### Directions for this task
Look for the string "contracts" in the listing. Copy each line that has it.

### Working data
(* ===== verification/Prelude.v ===== *)
(** * nanopb, base64 and LevelDB of the iOS application, modelled and verified

    The C and C++ code of the repository is the code of the iOS pods: the nanopb
    protocol-buffer library ([src/ios/Pods/nanopb]: pb.h, pb_common.c,
    pb_encode.c, pb_decode.c), the messages nanopb generated for the event
    transport ([cct.nanopb.h/.c] of GoogleDataTransportCCTSupport) and for the
    core diagnostics ([firebasecore.nanopb.h/.c] of
    FirebaseCoreDiagnostics), and the base64 routines of the web socket
    handshake ([fbase64.c] of FirebaseDatabase), and LevelDB
    ([src/ios/Pods/leveldb-library]), the key-value store under the Firebase
    realtime database.  nanopb encodes C structures described by tables of
    [pb_field_t] into bytes, and decodes bytes sent by a server into such
    structures.  LevelDB keeps recent writes in a memtable (a skip list of
    internal keys) and, for crashes, in a log of write batches.

    ** The model

    - [Prelude]: the outcomes of C code ([res]: a value, undefined behaviour
      [UB], or [NoFuel]); the monad [M S A] of functions that return a [bool]
      and change a state ([None] is [return false], and the state survives
      it); loops ([while], [whileM], [for_loop]); machine integers ([wrap],
      [sext], little-endian bytes); the lemmas and tactics all files share.
    - [Memory]: a flat 64-bit byte memory with mapped, indeterminate and
      unmapped cells, and the C allocator as the class [Allocator]
      ([pb_realloc], [pb_free] of pb.h are libc's): it may fail, and [realloc]
      may move the block or leave it in place.  [mapped], [updated] and
      [disjoint_ranges] are the vocabulary of the safety theorems.
    - [Descriptor]: pb.h.  The type bits, [pb_field_t], and the [PB_FIELD]
      macros over an explicit layout of C structures ([offsetof],
      [pb_membersize]); the class [Tables] holds the constant objects that
      pointers in descriptors lead to.
    - [Iter]: pb_common.c, statement by statement; [iter_each] is the loop over
      the fields of a message, [iter_search] that of [pb_field_iter_find].
    - [OStream], [Encode]: pb_encode.c.  [OStream] has the streams and the wire
      encoders, [Encode] the field encoders, arrays, submessages, proto3
      defaults, extensions, callbacks and the entry points.
    - [IStream], [Storage], [DecodeFields], [Decode]: pb_decode.c.  Streams and
      wire decoders; defaults and release; the field decoders and
      [allocate_field] on the state [dstate] (stream, memory, the local
      [fixed_count_size] that [pSize] may point to); messages.
    - [Cct], [CoreConfig]: the generated headers and tables.
    - [Base64]: fbase64.c.
    - LevelDB.  [LdbBase]: slices, statuses, assertions, and the file
      interfaces of env.h as classes with their contracts.  [Coding]: coding.cc
      and coding.h.  [Crc32c]: crc32c.cc, with the address of the data, on which
      its alignment steps depend.  [LogWriter], [LogReader]: log_writer.cc and
      log_reader.cc over those classes.  [Comparator]: the comparator interface
      as a record, its contract as the class [ComparatorOk], the bytewise
      comparator.  [DbFormat]: internal keys and lookup keys.  [WriteBatch]:
      write_batch.cc, with the class [Handler].  [Arena]: arena.cc on
      addresses.  [SkipList]: random.h and skiplist.h, with the nodes as an
      array of explicit links.  [MemTable]: memtable.cc and the inserter of
      write_batch.cc.  [Recover]: [RecoverLogFile] of db_impl.cc, which joins
      the log reader, write batches and memtables; writing a table is its
      parameter.  Tables are bottom up: [Iterator] has the abstract class of
      iterator.h as the class [Iterator], with its contract [IteratorOk], and
      the wrapper; [Block]: block_builder.cc and block.cc; [TwoLevel]:
      two_level_iterator.cc over any two iterators; [Merger]: merger.cc over any
      number of children; [DbIter]: db_iter.cc over any iterator on internal
      keys; [Format]: format.cc;
      [Filter]: hash.cc, bloom.cc, the policy for internal keys and
      filter_block.cc; [TableBuilder] and [Table]:
      table_builder.cc and table.cc, the block cache behind the class
      [BlockCache]; [Cache]: cache.cc, with its entries at addresses, explicit
      links and buckets, and a record of the deleters that were called.
      Which tables there are: [Filename]: logging.cc and filename.cc;
      [VersionEdit]: version_edit.cc; version_set.cc in three files, in which
      versions and files are objects in heaps with the reference counts of the
      code.  [Version]: the class Version, over the class [TableCache];
      [VersionSet]: the version set, its builder, the manifest and CURRENT,
      over the class [Env]; [Compaction]: the inputs of compactions and the
      class Compaction.  [TableCache]: table_cache.cc over [Cache] and [Table];
      [LevelIter]: the iterators over the files of a level and over the inputs
      of a compaction, over the class [TableCacheIterators].  [DbImpl]:
      db_impl.cc and db_impl.h, snapshot.h and builder.cc: snapshots, flushes,
      compactions, obsolete files and background work, as one thread runs
      them, over the environment and the table cache.

    The recursion of [pb_encode], [pb_decode] and [pb_release] through
    submessages is bounded by [fuel]: one unit for each level of nesting, so
    one more than the depth of the message type is enough, and the theorems
    about flat messages hold for every positive fuel.  A loop runs at most
    2^64 times, which no loop driven by a [size_t] exceeds; that it ends
    before is proved ([while_ind], [runs_while]).  User callbacks are the
    classes [EncodeCallbacks] and [DecodeCallbacks].  The configuration is
    that of the pods: [PB_FIELD_32BIT], [PB_ENABLE_MALLOC],
    [PB_NO_PACKED_STRUCTS], 64-bit little-endian (arm64), 8-bit
    [uint_fast8_t].

    ** The theorems

    - The wire format ([WireFormat] is the specification; [Wire]):
      what the stream functions write ([emits], of [OStream]) and read
      ([decodes] for expected input, [reads] for any input, of [IStream]).
      [pb_decode_varint] refines a parser of varints; varints, tags, signed
      and fixed-width values survive the wire; substreams stay in their
      window.
    - Encoded sizes ([EncodeSize]): everything the encoder does is [uniform],
      so the sizing pass predicts the bytes of the real pass, and the frames
      of submessages and of the delimited and null-terminated formats are
      right.  A sizing pass does not read strings and packed arrays, so these
      theorems suppose that the message can be encoded at all ([encodable]);
      and they suppose that callbacks write the same in both passes
      ([UniformCallbacks], which pb.h does not demand and
      [pb_encode_submessage] checks at run time).
    - The iterator ([IterFacts]) visits the fields in order and finds a tag
      from anywhere; the generated tables describe the generated structures
      ([Messages]).
    - Messages: a codec per field type ([Codec], the class [FieldCodec];
      instances in [StaticCodec]), and on top of the class the
      theorems about messages whose fields are optional and static
      ([FlatEncode], [FlatDecode], [FlatRoundtrip]): encoding writes exactly
      the present fields, decoding any sequence of known and unknown fields
      leaves the last value of each, so messages survive the round trip.
      [FlatMessages] applies this to the messages of the program and proves
      the size macros of the generated header.
    - Hostile input ([FlatSafety]): [pb_decode] of a flat message
      terminates on every input without undefined behaviour and writes only
      the structure it is given.
    - [Allocation]: the bit field of required fields; [allocate_field] refuses
      exactly the sizes that overflow, and otherwise gives the field a block of
      the right size, whether or not [realloc] moves it.  [Edges]: the
      integer decoders store what fits and refuse the rest.
    - [Base64]: [f_b64_ntop] is base64, [f_b64_pton] inverts it, and on any
      ASCII text stays in its buffer and returns three quarters of the digits
      or -1.  Other characters are negative when they reach [isspace], which
      is undefined ([isspace_negative]).
    - [Termination]: the encoder returns on every memory as soon as the fuel is
      the nesting depth of the message type (4 for a LogRequest).
    - LevelDB.  [Coding]: the pointer decoders refine the parser of varints
      that nanopb's decoder refines, and the codings round-trip.
      [Crc32c]: [Extend] is the bitwise CRC-32C at every alignment.
      [LogRecovery]: what the writer lays out the
      reader reads back, also when the machine stops inside a record;
      [LogSafety]: the reader on any file.  [Comparator], [DbFormat]: the
      comparators meet their contract.  [WriteBatch]: batches replay
      their operations, and any bytes replay some operations.
      [SkipListFacts]: the invariant of the skip list, under insertion, and
      what searches and iterators do on it.  [Arena]: what it hands out never
      overlaps.  [MemTableFacts]: a memtable answers lookups from the history
      of the batches it was given.  [Recover]: what was logged before a
      crash is in the memtables that recovery builds; [TableSink] is what it
      needs of the writer of tables.  [BlockBuild]: a block that
      was built is read back by an iterator that keeps the contract;
      [BlockSafety]: the iterator on any bytes.  [TwoLevelFacts]: a two-level
      iterator keeps the contract over the entries of all blocks.
      [Merger]: merging iterators keep it over the sorted union of their
      children.  [DbIterFacts]: the iterator of a database shows, for each user
      key, the newest value at a sequence number, unless it was deleted, in both
      directions; entries are up to 2^62 bytes, and at most 2^63 of them.
      [FilterFacts]: filters have no false negatives.
      [FormatFacts]: handles, footers and blocks with their trailers are read
      back.  [TableBuild], [TableFacts], [TableRoundtrip]: the builder writes a
      file with the layout of a table, and on such a file the reader opens,
      iterates and looks up; together, a table yields the entries it was built
      from, whatever the comparator, the filter policy and the block cache, if
      they keep their contracts.  [CacheSpec], [CacheFacts],
      [CacheHistory]: the LRU cache refines a cache that is a map with an
      eviction order, and deletes every value once; it is proved for up to
      2^31 entries, where its 32-bit counters do not wrap.  [BlockCaches]: it is
      a block cache for tables.
      [Filename]: the names of files parse, and numbers parse up to 2^64 - 1.
      [VersionEdit]: edits survive the manifest, and any bytes decode safely.
      [VersionFacts]: a lookup in a version answers from the history of the
      key over all its files.  [VersionSetFacts]: the builder keeps what a
      specification on lists of files says ([spec_edit]), and a manifest, also
      one with a torn end, gives back the version that its edits describe.
      [Compaction]: which files a compaction reads, at every level.  Levels
      have up to 2^30 files, of up to 2^31 bytes where sizes are added up.
      [TableCache]: lookups and iterators answer from the files, whatever was
      cached or evicted before.  [LevelIter]: the iterator over the inputs of
      a compaction keeps the contract over their sorted union.  [DbImplFacts]:
      what a compaction writes ([survivors]) gives every snapshot that is not
      older than the smallest one the values it had; the class [DbStorageOk]
      is what it needs of the files, and [DbStorage] has it for the table
      cache over an environment that does not fail.  [Snapshots]: the ring of
      snapshots is the list of the live ones, and the smallest one is right.
    - The [Example]s of [Edges], [BlockSafety] and [FormatFacts]: single executions
      on which the code does not do what it means to.
    - The [_witness] lemmas: the theorems at concrete inputs.

    ** What is not modelled

    User callbacks beyond their interface, [pb_callback_t]s that change the
    iterator, alignment of accesses, big-endian and 32-bit targets, and the
    options of pb.h the pods do not set.  The theorems about whole messages do
    not cover repeated, required, pointer, oneof, callback, extension and
    submessage fields yet; their code is modelled.  Of LevelDB: threads
    (operations do not interleave), system calls, the running out of memory,
    who frees what (cleanup functions), the capacities of
    strings, Snappy (the pods do not compile it in), env_posix.cc, the text of
    DebugString and LevelSummary, and of db_impl.cc the queue of writers
    (Write, BuildBatchGroup, MakeRoomForWrite), reads (Get, the iterators over
    the whole database) and opening (NewDB, Recover's choice of the logs).
    An iterator over a table gives its handle in the table cache back when it
    is made, not when it is deleted; the theorems on the table cache are for
    one without a block cache.  A mutex that is released around a write or a
    compaction is left out, as only one thread runs.  The Objective-C
    pods and the Dart application are outside. *)
From Stdlib Require Export ZArith Lia.
From stdpp Require Export base option list list_numbers gmap strings numbers.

### Response area
      interfaces of env.h as classes with their contracts.  [Coding]: coding.cc
      they keep their contracts.  [CacheSpec], [CacheFacts],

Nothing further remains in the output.